It’s somewhat mind boggling to me each time I take the “green line” in the Manhattan Subway System these days that more people don’t see disgruntled or aware of the service cuts on the East side of Manhattan.
I am operating only circumstantial evidence at this point but it does seem abundantly clear to me that the MTA has made major service cuts both by way of a decline in trains running and by way if a spike in delays and hold ups.
Last year even late into December when Bloomberg was still Mayor of NYC I could leave my office any hour of the night and never have to wait more than 2-5 minutes for a “green-line” train. Today that wait time has jumped to no less than 5 minutes and often is as much as 15-20.
Additionally during peak hours the trains are less frequent and even more overcrowded than they were.
I have not seen much written to acknowledge this change other than a well written Huffington Post article about a month ago. Does anyone else feel it?
I’m wondering if any other New Yorkers are experiencing the device cuts on the 4, 5 and 6 trains. I also wonder what the root of it is.
I have my conspiracy theories but in the wake of #snowplowgate in January when Mayor DiBlasio was accused of intentionally neglecting the Upper East Side in our first (and subsequent) snowstorms I began to wonder if his disdain for the Upper East Side – which is home to one of the city’s wealthiest zip codes and now houses a significant portion of Manhattans finance industry – is spilling over to his management of the MTA.
Ironically poor service on the Upper East Side trains doesn’t directly affect the wealthy in Manhattan. Instead it affects the ordinary everyday hard working folks some of which may be domestic help but many of which are students, medical workers and the regular “joes” that DiBlasios extreme-left leaning circle pro-ports to support.
Any half witted mayor would realize that a vibrant, efficient and effective subway is not only a benefit to the 99%, but in fact with today’s congestion, its instrumental in the 5 borough economy – which despite his disdain is still heavily dependent on tax revenues from Manhattan businesses and residents.
If you want to attack the 1% or even the 0.1% it would make a lot more economic sense to tax the TLC to benefit the MTA.
Bloomberg was a lot of things to a lot of people but it’s hard to find two people who won’t agree the city is better today then before he took office.
I have yet to find two people from any socio-economic background who feels
that DiBlasio is doing a good job. Of course I don’t personally know any if his crony-appointees.
Bloomberg was a technocrat. At times he did try too hard to push his own agenda, a hard task in NYC. That said his own agenda generally came from a moral-social center with significant care and respect for EVERYONE’s health and well-being. I did not ever meet him or interact with his administration but the effectiveness of his leadership makes me believe that he cared less about who did what as long as things got done in a thoughtful and efficient manner. He took nothing from this city and gave everything. Even the Mayor Bloomberg coverage of storms was instructive and informational as opposed to chummy and conversational.

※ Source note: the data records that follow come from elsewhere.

Fixpoint node_space_loop (fuel : nat) : Parse unit :=
  match fuel with
  | O => panic
  | S fuel =>
      before ← get_index;
      skip_ws_only;;
      b ← peek_is "\"%byte;
      if b : bool then skip_escline;; node_space_loop fuel
      else
        i ← get_index;
        if i =? before then mret tt else node_space_loop fuel
  end.

Definition skip_node_space_counted : Parse bool :=
  start ← get_index;
  node_space_loop steps;;
  i ← get_index;
  mret (start <? i).

Definition skip_node_space : Parse unit := skip_node_space_counted;; mret tt.

Fixpoint line_space_loop (fuel : nat) : Parse unit :=
  match fuel with
  | O => panic
  | S fuel =>
      before ← get_index;
      skip_ws_only;;
      comment ← starts_with (text "//");
      if comment : bool then skip_line_comment;; line_space_loop fuel
      else
        newline ← consume_newline;
        if newline : bool then line_space_loop fuel
        else
          b ← peek_is "\"%byte;
          if b : bool then skip_escline;; line_space_loop fuel
          else
            i ← get_index;
            if i =? before then mret tt else line_space_loop fuel
  end.

Definition skip_line_space : Parse unit := line_space_loop steps.

(** ** [reader/string.rs] *)

(** [self.ctx.scratch.push(c)]. *)
Definition push (c : Z) : Parse unit :=
  update_ctx (λ x, Context.set_scratch (Context.scratch x ++ encode_utf8 c) x).

Definition is_keyword (ident : list byte) : bool :=
  bool_decide (ident ∈ [text "true"; text "false"; text "null"; text "inf"; text "-inf"; text "nan"]).

Fixpoint identifier_loop (fuel : nat) : Parse unit :=
  match fuel with
  | O => panic
  | S fuel =>
      o ← peek_char;
      match o with
      | Some ch => if is_non_identifier_char ch then mret tt else bump_char;; identifier_loop fuel
      | None => mret tt
      end
  end.

Definition parse_identifier_string : Parse KdlStr :=
  start ← get_index;
  o ← peek_char;
  match o with
  | None => err ErrorCode.InvalidIdent
  | Some c =>
      if is_non_identifier_char c then err ErrorCode.InvalidIdent
      else
        (if (c =? code "+"%byte) || (c =? code "-"%byte) then
           bump_char;;
           o ← peek_char;
           match o with
           | Some n =>
               if is_char_digit n then put_index start;; err ErrorCode.InvalidIdent
               else if n =? code "."%byte then
                 bump_char;;
                 o ← peek_char;
                 match o with
                 | Some n2 =>
                     if is_char_digit n2 then put_index start;; err ErrorCode.InvalidIdent
                     else if negb (is_non_identifier_char n2) then bump_char;; mret tt
                     else mret tt
                 | None => mret tt
                 end
               else if negb (is_non_identifier_char n) && negb (is_char_digit n) then bump_char;; mret tt
               else mret tt
           | None => mret tt
           end
         else if c =? code "."%byte then
           bump_char;;
           o ← peek_char;
           match o with
           | Some n =>
               if is_char_digit n then put_index start;; err ErrorCode.InvalidIdent
               else if negb (is_non_identifier_char n) then bump_char;; mret tt
               else mret tt
           | None => mret tt
           end
         else if is_char_digit c then err ErrorCode.InvalidIdent
         else bump_char;; mret tt);;
        identifier_loop steps;;
        i ← get_index;
        if i =? start then err ErrorCode.InvalidIdent
        else
          ident ← input_slice start i;
          if is_keyword ident then err_at ErrorCode.InvalidIdent start else mret ident
  end.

People choose to live in New York for many reasons and our “community” is among the most diverse on the planet. There are few issues all New Yorkers will agree passionately about, and efficient and consistent subway service is one of them.
As a side note I’ve also felt an alarming sense of discomfort for personal safety traveling later in the evenings on weekdays. I often work late and I’ve noticed a significant drop in ridership the later I travel. Has anyone else sensed this?
As a kid who grew up on the streets of Manhattan in the 1970’s I know we’re not far from a repeat of the crime and mismanagement that most would prefer to never experience.
The subway is the last thing you want to crumble in this town. It’s the lifeblood of commerce and well populated efficiently-run system is the cornerstone that keeps the crime rate down.
Keep your eyes out for increased graffiti. It’s the first warning sign that something is wrong in our subways. After graffiti the middleman it’s will increase in quantity and severity. Debauchery takes the elevator down, a safe and secure city is a slow ride up a long escalator.
New Yorkers need to stand up for what is not working even when it feels like most things are. We elect technocrats in times of crisis. We elect warm and fuzzy leaders when times are good. Not always but often the beneficiaries of technocratic leadership have no understanding or appreciation for why the thing that work well actually do.
If you have felt or sensed anything related to #6traingate let me know!